A new study found a link between the number of years between first-and second-born siblings and the odds that the latter child is diagnosed with an autism spectrum disorder (ASD), which affects 1 in 68 children in the U.S., according to the Centers for Disease Control.
Second-born kids who came into the world less than two years after the first child was born were 1.5 to 3 times more likely to develop ASD, and siblings spaced six or more years apart also had an increased autism risk, according to the study, published Sept. 14 in the journal Pediatrics.
The study looked at about 45,000 kids born at Kaiser Permanente Northern California hospital between 2000 and 2008. Researchers found that 1.2 percent of the second-borns, or 577 kids total, were diagnosed with ASD: 117 had Asperger’s disorder, 377 had autism, and 53 had autistic disorders that weren’t specified.

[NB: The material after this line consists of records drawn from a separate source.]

(* ===== verification/ControlServerFacts.v ===== *)
(** * What the control plane's server guarantees

    Every route but [readyz], [healthz], [control/challenge] and [control/connect]
    is behind [authorize_control_plane_request].  The theorems are about a run of
    requests and of the steps of spawned turns, each with the state it met. *)

From Stdlib Require Import Ascii.
From stdpp Require Import gmap.
From S2P Require Import Prelude RustStr Contracts Policy Planes AuditSinks Kernel KernelGate Protocol.
From S2P Require Import Json ControlEvents ControlTurns ControlAuth ControlAuthFacts ControlServer ControlHandlers.

(** ** The routes and what they need *)

(** The method a request is authorized for, the capability of that method, and the
    headers it carries. *)
Definition protected_route (r : HttpRequest) : option (string * Capability * HeaderMap) :=
  match r with
  | GetReadyz | GetHealthz | GetChallenge | PostConnect _ => None
  | GetPing h => Some ("control/ping", ControlRead, h)
  | GetSubscribe h _ _ => Some ("control/subscribe", ControlRead, h)
  | GetSnapshot h => Some ("control/snapshot", ControlRead, h)
  | GetEvents h _ => Some ("control/events", ControlRead, h)
  | GetSessionList h _ _ => Some ("session/list", ControlRead, h)
  | GetSessionRead h _ => Some ("session/read", ControlRead, h)
  | GetTaskList h _ _ => Some ("task/list", ControlRead, h)
  | GetTaskRead h _ => Some ("task/read", ControlRead, h)
  | PostTurnSubmit h _ => Some ("turn/submit", ControlWrite, h)
  | GetTurnResult h _ => Some ("turn/result", ControlRead, h)
  | GetTurnStream h _ _ => Some ("turn/stream", ControlRead, h)
  | GetApprovalList h _ => Some ("approval/list", ControlApprovals, h)
  | GetPairingList h _ _ => Some ("pairing/list", ControlPairing, h)
  | PostPairingResolve h _ _ => Some ("pairing/resolve", ControlPairing, h)
  | GetAcpSessionList h _ => Some ("acp/session/list", ControlAcp, h)
  | GetAcpSessionRead h _ => Some ("acp/session/read", ControlAcp, h)
  end.

Lemma parse_as_str scope : ControlPlaneScope_parse (ControlPlaneScope_as_str scope) = Some scope.
Proof. by destruct scope. Qed.

Lemma role_operator r : ControlPlaneRole_as_str r = "operator" <-> r = RoleOperator.
Proof. by destruct r. Qed.

(** The capabilities of a set of scopes: what each of them grants. *)
Definition granted_capability (scopes : gset ControlPlaneScope) (c : Capability) : Prop :=
  exists scope, scope ∈ scopes /\ c ∈ scope_capabilities scope.

Lemma foldl_capabilities (l : list string) acc c :
  c ∈ foldl (fun capabilities raw_scope =>
    match ControlPlaneScope_parse raw_scope with
    | None => capabilities
    | Some scope => capabilities ∪ scope_capabilities scope
    end) acc l <->
  c ∈ acc \/ exists raw scope, raw ∈ l /\ ControlPlaneScope_parse raw = Some scope /\
                               c ∈ scope_capabilities scope.
Proof.
  revert acc. induction l as [|raw l IH]; intros acc; simpl; [set_solver|].
  rewrite IH. setoid_rewrite elem_of_cons.
  destruct (ControlPlaneScope_parse raw) as [scope|] eqn:E; [rewrite elem_of_union|]; naive_solver.
Qed.

Section facts.
Context {V : Semver} {C W : Type} `{!Clock C}.
Context {SC : ScopeCodec} {TH : TokenHash} {DC : DeviceCrypto} {HT : HeaderText}.
Variable str_debug : string -> string.

Notation HM := (@HM C W).
Notation State := (@ControlPlaneHttpState C W).
Notation authorize := (ControlHandlers.authorize (C := C) (W := W) str_debug).
Notation serve := (ControlHandlers.serve (C := C) (W := W) str_debug).

Lemma route_capability r method cap headers :
  protected_route r = Some (method, cap, headers) ->
  exists resolved, ProtocolRouter_resolve str_debug (ProtocolRouter_new false) method = Ok resolved /\
    required_capabilities_for_route resolved = Ok {[cap]}.
Proof.
  assert (forall m c (resolved : ResolvedRoute),
    rr_policy resolved = {| rp_allow_anonymous := false; rp_required_capability := Some m |} ->
    Capability_parse (replace_char "."%char "_"%char m) = Some c ->
    is_control_plane_capability c = true -> required_capabilities_for_route resolved = Ok {[c]}) as Hreq.
  { intros m c resolved Hp Hc Hok. unfold required_capabilities_for_route. rewrite Hp. simpl.
    by rewrite Hc, Hok. }
  destruct r; intros [= <- <- <-]; (eexists; split; [reflexivity | by eapply Hreq]).
Qed.

Lemma lease_capabilities request id granted token issued expires c :
  c ∈ connection_scoped_capabilities {| cl_token := token;
        cl_principal := connection_principal_from_connect request id granted;
        cl_issued_at_ms := issued; cl_expires_at_ms := expires |} <->
  granted_capability granted c.
Proof.
  unfold connection_scoped_capabilities, granted_capability. rewrite foldl_capabilities. simpl.
  setoid_rewrite elem_of_btree_set_iter. setoid_rewrite elem_of_list_to_set.
  unfold scope_names. setoid_rewrite list_elem_of_fmap. setoid_rewrite elem_of_btree_set_iter.
  split.
  - intros [Hn|(raw & scope & (s & -> & Hs) & Hp & Hc)]; [set_solver|].
    rewrite parse_as_str in Hp. simplify_eq. eauto.
  - intros (scope & Hs & Hc). right. eexists _, scope. split_and!; [|apply parse_as_str|done]. eauto.
Qed.

(** ** Authorization *)

(** The lease a registry's entry is read as. *)
Definition lease_of (token : string) (r : ControlPlaneConnectionRecord) : ControlPlaneConnectionLease := {|
  cl_token := token; cl_principal := cr_principal r; cl_issued_at_ms := cr_issued_at_ms r;
  cl_expires_at_ms := cr_expires_at_ms r |}.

Overall, the risk of ASD was 1.5 to 3 times higher for the kids spaced less than two years apart — or had six or more years between them. “That means if roughly one in 100 kids are born with autism, the odds jump to up to three in 100,” study coauthor Lisa Croen, Ph.D., director of the Kaiser Permanente Autism Research Program in Oakland, Calif., tells Yahoo Parenting.
Interestingly, the study results are consistent with the World Health Organization’s recommendation that parents space their kids at least two years apart, to prevent low birth weight, preterm delivery, and other health issues. “Our findings fit right in with this,” says Croen.
The study showed a correlation between pregnancy spacing and autism risk; it didn’t explain the reason for the link. One theory the researchers did consider was a mom’s BMI: Both maternal obesity and excess pregnancy weight gain have been reported to moderately boost the likelihood of ASD, says Croen.
Parental age has also been associated with a higher ASD risk in previous studies. But the new study controlled for both maternal BMI and the mother and father’s age, and the results still demonstrated a higher autism risk, says Croen.
Of course, if you can’t have your kids three to five years apart, or you’ve already given birth at shorter or longer intervals, that doesn’t mean you’ve destined your second-born to having ASD. “Autism is a complex disorder with many factors and manifestations, and it would be wrong to conclude that spacing is the only thing that matters,” says Croen.